On Wednesday, the United Nations humanitarian agency had reported killings, looting and arson in Geneina.

"An estimated 50,000 acutely malnourished children have had nutrition support disrupted due to the fighting," it added in a statement.

The heavy fighting has trapped many civilians in their homes, where they have endured severe shortages of food, water and electricity.
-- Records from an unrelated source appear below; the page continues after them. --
Lemma strings0 : process_strings stack0 1008 args0 envs0.
Proof.
  split; [vm_compute; by repeat split | | done | by vm_compute]. apply Forall_forall. intros s Hs.
  assert (∀ s, s ∈ args0 ++ envs0 → forallb (λ c, negb (c =? 0)) s = true) as H.
  { apply Forall_forall. vm_compute. repeat constructor. }
  specialize (H s Hs). rewrite forallb_forall in H. apply Forall_forall. intros c Hc ->. by specialize (H 0 (proj1 (list_elem_of_In _ _) Hc)).
Qed.

Lemma titles_keep_environment_witness :
  ∃ m' args' environ', proc_title_init (λ _, 5000) 7 stack0 (1000 :: pointers 1008 args0) (pointers 1014 envs0) = Ok (Running (m', 1000 :: args', environ')) ∧
    ∃ m'', foldl (λ r t, m ← r; set_proc_title m 1000 t) (Ok m') [str "cserv: master process"; str "cserv: worker process"] = Ok m'' ∧
      bytes_at m'' 1000 (str "cserv: worker process" ++ [0]) ∧ denote m'' args' args0 ∧ denote m'' environ' envs0.
Proof.
  apply (titles_keep_environment (λ _, 5000) 7 stack0 1000 1008 args0 envs0 prog0 strings0) with (titles := [str "cserv: master process"]).
  - vm_compute. repeat split.
  - reflexivity.
  - intros _ x Hx. unfold stack0. rewrite mem_of_lookup. rewrite decide_False; [done|]. vm_compute length in *. lia.
  - repeat constructor; vm_compute; discriminate.
Defined.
Communications have been sporadically disrupted.

The U.N. has warned that as many as 270,000 people could flee into Sudan's poorer neighbors South Sudan and Chad.

Other Sudanese have sought refuge in Egypt to the north and Ethiopia to the east, but both entail long and potentially dangerous journeys overland.

The U.N. said it had "received reports of tens of thousands of people arriving in the Central African Republic, Chad, Egypt, Ethiopia, and South Sudan."

Cambridge University academic Sharath Srinivasan warned that the mass movement of people across Sudan's borders threatened to destabilise already fragile regimes in neighbouring countries.

"If the armed confrontation between these two forces protracts - or worse, if it draws in other armed rebel groups across the country - this could quickly become one of the worst humanitarian crises in the region and risk spilling over," he told U.S. news outlet Politico.

Foreign governments have taken advantage of the fragile truce to organize road convoys, aircraft and ships to get thousands of their citizens out but some have warned their evacuation efforts are dependent on the lull in fighting holding.

A Saudi evacuation ship docked in the Red Sea port of Jeddah Thursday carrying 187 Sudan evacuees from 25 countries, including the United States, Russia and Turkey, the Saudi foreign ministry said.

It was the eighth such crossing organized by the Saudi authorities since the start of the fighting and took the total evacuated to the kingdom so far to 2,544, only 119 of them Saudis, the ministry said.